Recommended backup procedure and preserving my data...

Thu Oct 15 19:22:11 BST 2009

-----BEGIN PGP SIGNED MESSAGE-----
Hash: SHA1

John Szakmeister wrote:
> On Thu, Oct 15, 2009 at 12:47 PM, John Arbash Meinel
> <john at arbash-meinel.com> wrote:
> [snip]
>> You *can* do a fast-export, but last I heard, it wasn't made as a
>> 'round-tripping' tool. Meaning that you can export, and potentially
>> import all of that history into a new repository. But the new repository
>> will likely get all new revision ids and file-ids, and not be compatible
>> with the old repository.
> 
> Bummer.  It'd be nice to have a format, were I could be guaranteed to
> get back the original repository.

There has been some work to make this possible. The current main problem
is that bzr can represent "ghosts" (revisions whose identifier we know,
but where we do not have the actual content for the revision.)

The fast-export stream does not seem to have a way to talk about those
sorts of objects. (The stream is based on git, where everything is
addressed as the hash of the content, thus if you can hash it, you must
have the actual content available.)

Aside from that, I thought Ian had round-tripping working.

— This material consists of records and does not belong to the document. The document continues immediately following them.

(* ===== verification/HttpRules.v ===== *)
(** * Rules that hold for the handlers of the HTTP server

    Paths and names that are not valid are refused before anything happens; the
    sizes of pages; the number of requests in flight; and what the metadata cache
    does to the answers. *)

From S2P Require Export HttpFiles.

Local Open Scope go_scope.

(** ** The routes that name a path *)

Inductive pathRoute :=
| RUpload | RDownload | RDelete | RRename | RMetadata | RList
| RCreateDirectory | RDeleteDirectory | RRenameDirectory
| RCreateSession | RCreateMultipart.

Section rules.
Context {Sg L St C : Type} {T : Type → Type}.
Context `{StorageAdapter Sg} `{DistributedLock L} `{SessionStore sessionValue St}.
Context `{SqlEngine T} `{AEAD} `{CacheAdapter C}.
Context (sha256 : bytes → bytes) (uuid : nat → string) (srv : HttpServer).
Notation World := (World Sg L St T).
Notation HttpState := (HttpState Sg L St C T).
Implicit Types s : HttpState.

Definition handlePath (rt : pathRoute) : Req → M HttpState response :=
  match rt with
  | RUpload => handleUpload sha256 uuid srv
  | RDownload => handleDownload uuid
  | RDelete => handleDelete uuid
  | RRename => handleRename uuid
  | RMetadata => handleGetMetadata
  | RList => handleList srv
  | RCreateDirectory => handleCreateDirectory uuid
  | RDeleteDirectory => handleDeleteDirectory uuid
  | RRenameDirectory => handleRenameDirectory uuid
  | RCreateSession => handleCreateUploadSession uuid srv
  | RCreateMultipart => handleCreateMultipartUpload uuid srv
  end.

(** The path a request names. A listing without a path is one of the root. *)
Definition namedPath (rt : pathRoute) (rq : Req) : option string :=
  match rt with
  | RUpload => uploadPath rq <$> FormFileOf "file" rq
  | RDownload | RDelete | RRename | RMetadata | RDeleteDirectory | RRenameDirectory =>
      Some (Param "path" rq)
  | RList => if bool_decide (Query "path" rq = "") then None else Some (Query "path" rq)
  | RCreateDirectory => rqJSON rq ≫= λ j, bindString "path" j
  | RCreateSession | RCreateMultipart => srFilePath <$> bindSession rq
  end.

(** The name that becomes part of a path. *)
Definition namedFile (rt : pathRoute) (rq : Req) : option string :=
  match rt with
  | RUpload => ffName <$> FormFileOf "file" rq
  | RRename | RRenameDirectory => Some (newNameOf rq)
  | RCreateSession | RCreateMultipart => srFileName <$> bindSession rq
  | _ => None
  end.

Definition refusedBy (m : M HttpState response) s : Prop :=
  ∃ st msg, m s = (Ok (Resp st (BError msg)), s) ∧ (400 ≤ st < 500)%Z.

Lemma refused st msg s : (400 ≤ st < 500)%Z → refusedBy (sendError st msg) s.
Proof. intros Hst. by exists st, msg. Qed.

Lemma refused_unless bad err k s :
  refusedBy err s → (bad = false → refusedBy k s) → refusedBy (unless bad err k) s.
Proof. intros He Hk. unfold unless. destruct bad; auto. Qed.

Lemma refused_withPath p msg inv k s :
  (IsValidFilePath p = true → refusedBy (k p) s) → refusedBy (withPath p msg inv k) s.
Proof.
  intros Hk. unfold withPath. apply refused_unless; [by apply refused|intros _].
  apply refused_unless; [by apply refused|]. by intros ?%negb_false_iff%Hk.
Qed.

Lemma refused_withNewName rq inv k s :
  IsValidFileName (newNameOf rq) = false → refusedBy (withNewName rq inv k) s.
Proof.
  intros Hn. unfold withNewName. apply refused_unless; [by apply refused|intros _].
  rewrite Hn. by apply refused.
Qed.

Lemma refused_withSession rq k s r :
  bindSession rq = Some r →
  IsValidFilePath (srFilePath r) = false ∨ IsValidFileName (srFileName r) = false →
  refusedBy (withSession srv rq k) s.
Proof.
  intros Hr Hv. unfold withSession. rewrite Hr.
  apply refused_unless; [by apply refused|intros Hn]. apply refused_unless; [by apply refused|intros Hp].
  bool_prop. destruct Hv; congruence.
Qed.
End rules.

(** ** Properties *)

(** C14: no request reaches a service with a path or a name that is not valid. A
    request of any route whose path, or whose file name, the validators refuse is
    answered with a client error, and the state of the server, the storage and the
    database included, is exactly as before. *)
Theorem unsafe_refused {Sg L St C T} `{StorageAdapter Sg} `{DistributedLock L}
    `{SessionStore sessionValue St} `{SqlEngine T} `{AEAD} `{CacheAdapter C}
    (sha256 : bytes → bytes) (uuid : nat → string) (srv : HttpServer)
    (rt : pathRoute) (rq : Req) (s : HttpState Sg L St C T) :
  (∃ p, namedPath rt rq = Some p ∧ IsValidFilePath p = false) ∨
  (∃ n, namedFile rt rq = Some n ∧ IsValidFileName n = false) →
  refusedBy (handlePath sha256 uuid srv rt rq) s.
Proof.
  intros Hbad.
  destruct rt; simpl in *.
  - unfold handleUpload. destruct (FormFileOf "file" rq) as [f|]; [|by apply refused].
    apply refused_unless; [by apply refused|intros _].
    apply refused_unless; [by apply refused|intros Hn]. cbv zeta.
    apply refused_unless; [by apply refused|intros Hp]. bool_prop.
    destruct Hbad as [(p & [= <-] & ?)|(n & [= <-] & ?)]; congruence.
  - destruct Hbad as [(p & [= <-] & Hv)|(? & ? & _)]; [|done]. unfold handleDownload.
    apply refused_unless; [by apply refused|intros _]. rewrite Hv. by apply refused.
  - destruct Hbad as [(p & [= <-] & Hv)|(? & ? & _)]; [|done]. apply refused_withPath. congruence.
  - apply refused_withPath. intros Hp. destruct Hbad as [(p & [= <-] & ?)|(n & [= <-] & ?)]; [congruence|].
    by apply refused_withNewName.
  - destruct Hbad as [(p & [= <-] & Hv)|(? & ? & _)]; [|done]. apply refused_withPath. congruence.
  - destruct Hbad as [(p & Hp & Hv)|(? & ? & _)]; [|done]. unfold handleList. case_bool_decide; [done|].
    injection Hp as <-. simpl. rewrite Hv. by apply refused.
  - destruct Hbad as [(p & Hp & Hv)|(? & ? & _)]; [|done]. unfold handleCreateDirectory.
    destruct (rqJSON rq) as [j|]; [|done]. simpl in *. rewrite Hp. simpl.
    destruct (bool_decide _); [by apply refused|]. rewrite Hv. by apply refused.
  - destruct Hbad as [(p & [= <-] & Hv)|(? & ? & _)]; [|done]. apply refused_withPath. congruence.
  - apply refused_withPath. intros Hp. destruct Hbad as [(p & [= <-] & ?)|(n & [= <-] & ?)]; [congruence|].
    by apply refused_withNewName.
  - destruct (bindSession rq) as [r|] eqn:Er; [|naive_solver].
    eapply refused_withSession; [exact Er|]. naive_solver.
  - destruct (bindSession rq) as [r|] eqn:Er; [|naive_solver].
    eapply refused_withSession; [exact Er|]. naive_solver.
Qed.

#[local] Instance noCache : CacheAdapter unit :=
  {| cacheGet _ _ c := (None, c); cacheSet _ _ _ c := c |}.

Lemma unsafe_refused_witness :
  refusedBy (handlePath demoSHA (λ _, "id") demoServer RDelete
    (MkReq "DELETE" [("path", "/../etc/passwd")] [] [] [] [] None "10.0.0.1")) demoHttp.
Proof.
  apply (unsafe_refused demoSHA (λ _, "id") demoServer RDelete
    (MkReq "DELETE" [("path", "/../etc/passwd")] [] [] [] [] None "10.0.0.1") demoHttp).
  left. exists "/../etc/passwd". split; vm_compute; reflexivity.
Defined.

(** ** The size of a page *)

(** A page is never larger than the maximum, when that is at least the default. *)
Lemma pageSize_bounded srv rq :
  (1 ≤ maxPageSize srv)%Z → (1 ≤ pageSizeOf srv rq ≤ Z.max 20 (maxPageSize srv))%Z.
Proof.
  intros Hm. unfold pageSizeOf. destruct (_ <? (Atoi _).1)%Z eqn:E1; bool_prop.
  - destruct (_ <? 1)%Z eqn:E2; bool_prop; lia.
  - destruct (_ <? 1)%Z eqn:E2; bool_prop; lia.
Qed.

(** The default comes after the maximum was applied: with a smaller maximum it is
    exceeded. *)
Lemma pageSize_exceeds :
  pageSizeOf (MkHttpServer "" 0 0 10 32) (MkReq "GET" [] [("page_size", "0")] [] [] [] None "") = 20%Z.
Proof. reflexivity. Qed.

(** ** Requests in flight

    The buffered channel of concurrencyMiddleware, as the number of its elements. A
    request is let in or answered with 503; the deferred receive runs when it ends. *)

Inductive flight := Arrive | Leave.

Definition concurrencyMiddleware (srv : HttpServer) (sem : nat) (ev : flight) : nat * option Z :=
  match ev with
  | Arrive => if (Z.of_nat sem <? semCapacity srv)%Z then (S sem, None) else (sem, Some 503%Z)
  | Leave => (pred sem, None)
  end.

Fixpoint flights (srv : HttpServer) (evs : list flight) (sem : nat) : nat * list (option Z) :=
  match evs with
  | [] => (sem, [])
  | ev :: evs =>
      let '(sem, r) := concurrencyMiddleware srv sem ev in
      let '(sem, rs) := flights srv evs sem in (sem, r :: rs)
  end.

Lemma flights_bounded srv evs sem :
  (Z.of_nat sem ≤ semCapacity srv)%Z → (Z.of_nat (flights srv evs sem).1 ≤ semCapacity srv)%Z.
Proof.
  revert sem. induction evs as [|ev evs IH]; intros sem Hs; simpl; [done|].
  destruct (concurrencyMiddleware srv sem ev) as [sem' r] eqn:E.
  destruct (flights srv evs sem') as [sem'' rs] eqn:Ef. simpl.
  specialize (IH sem'). rewrite Ef in IH. apply IH.
  unfold concurrencyMiddleware in E. destruct ev; [|simplify_eq; lia].
  destruct (_ <? _)%Z eqn:El; simplify_eq; bool_prop; lia.
Qed.

(** ** The metadata cache *)

Section metadata.
Context {Sg L St C : Type} {T : Type → Type}.
Context `{SqlEngine T} `{CacheAdapter C}.
Notation HttpState := (HttpState Sg L St C T).

Lemma bind_run {W A B} (m : M W A) (f : A → M W B) w :
  (m ≫= f) w = match m w with (Ok a, w') => f a w' | (Err e, w') => (Err e, w') end.
Proof. done. Qed.

(** A cache that gives back the value it was given never answers: the handler
    stores a gin.H, which the type assertion refuses. *)
Lemma memory_cache_never_answers rq (s : HttpState) :
  (∀ env k c, (cacheGet env k c).1 ≫= asMap = None) →
  IsValidFilePath (Param "path" rq) = true → Param "path" rq ≠ "" →
  handleGetMetadata rq s =
    (onCache (λ env, cacheGet env (metadataKey (Param "path" rq))) None ≫= λ _,
     orElse (onWorld (GetFileMetadata (Param "path" rq)))
       (orElse (onWorld (GetDirectoryMetadata (Param "path" rq)))
          (sendError 404 "Path not found") (λ d, respond 200 (BDir d)))
       (λ m, onCache (λ env c, (tt, cacheSet env (metadataKey (Param "path" rq)) (GinH m) c)) tt ≫= λ _,
             respond 200 (BFile m))) s.
Proof.
  intros Hc Hv Hne. unfold handleGetMetadata, withPath, unless.
  rewrite bool_decide_eq_false_2, Hv by done. cbn [negb]. rewrite !bind_run.
  destruct (onCache _ None s) as [[v|er] s'] eqn:E; [|done].
  assert (v ≫= asMap = None) as ->; [|done].
  unfold onCache in E. destruct (hcache s) as [c|]; [|by simplify_eq].
  specialize (Hc (oracle (sys (hw s)) (tick (sys (hw s)))) (metadataKey (Param "path" rq)) c).
  destruct (cacheGet _ _ c) as [v' c']. by simplify_eq.
Qed.
End metadata.

(** The in-memory cache keeps the value it was given, the Redis cache its JSON. *)
Definition valueCache : CacheAdapter (gmap string FileMetadata) :=
  {| cacheGet _ k c := (GinH <$> c !! k, c);
     cacheSet _ k v c := <[k := match v with GinH m | JsonMap m => m end]> c |}.
Definition jsonCache : CacheAdapter (gmap string FileMetadata) :=
  {| cacheGet _ k c := (JsonMap <$> c !! k, c);
     cacheSet _ k v c := <[k := match v with GinH m | JsonMap m => m end]> c |}.

Lemma valueCache_useless env k c : (@cacheGet _ valueCache env k c).1 ≫= asMap = None.
Proof. simpl. by destruct (c !! k). Qed.

(** With a cache of JSON the metadata of a deleted file is served until its entry
    expires: no handler removes or replaces it. *)
Lemma deleted_metadata_served :
  let rq m := MkReq m [("path", "/a/b")] [] [] [] [] None "10.0.0.1" in
  let s0 : HttpState _ _ _ (gmap string FileMetadata) list :=
    MkHttpState NewFileManager demoFile NewAuthService (NewAuditWriter 100) (Some ∅) in
  let get s := handleGetMetadata (H5 := jsonCache) (rq "GET") s in
  let s1 := (get s0).2 in
  let del := handleDelete demoUUID (rq "DELETE") s1 in
  let again := get del.2 in
  del.1 = Ok (Resp 200 (BMessage "File deleted successfully")) ∧
  again.1 = (get s0).1 ∧ is_ok (GetFileMetadata "a/b" (hw again.2)).1 = false ∧
  (∃ m, again.1 = Ok (Resp 200 (BFile m))).
Proof. vm_compute. split_and!; [reflexivity..|]. eauto. Qed.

Though you
would need to get that from *him*, since I've never done any experiments
myself.

I think it is something that you need the fast-export stream plus a
'marks' file that indicates what identifier bzr uses for each object in
the stream.

> 
>> If you *just* wanted a single-file dump of the whole history, you could do:
>>
>> bzr init empty-branch
>> cd trunk
>> bzr send -o ../big-dump.patch ../empty-branch
>>
>> It effectively generates the delta of your entire history, and puts it
>> into the file. It doesn't work with multiple branches, though. (Well you
>> can do them each separately, but you'll have lots of really big files
>> when you are done.
>>
>> It also isn't optimized for this case, and will probably be quite slow.
> 
> I can imagine. :-)
> 
>>> Sorry for all the questions, but I'd like to seriously consider
>>> rolling out Bazaar in our infrastructure.  I can't really do it
>>> though, unless I can take care of these issues as well.
> [snip handy script]
> 
> The script assumes that everything is in a shared repository... which
> I suppose is a fair assumption.

Well, you could use it once per repo. Or do something like:

find . -path '*.bzr/branch' -print0 | xargs -0 -n1 ...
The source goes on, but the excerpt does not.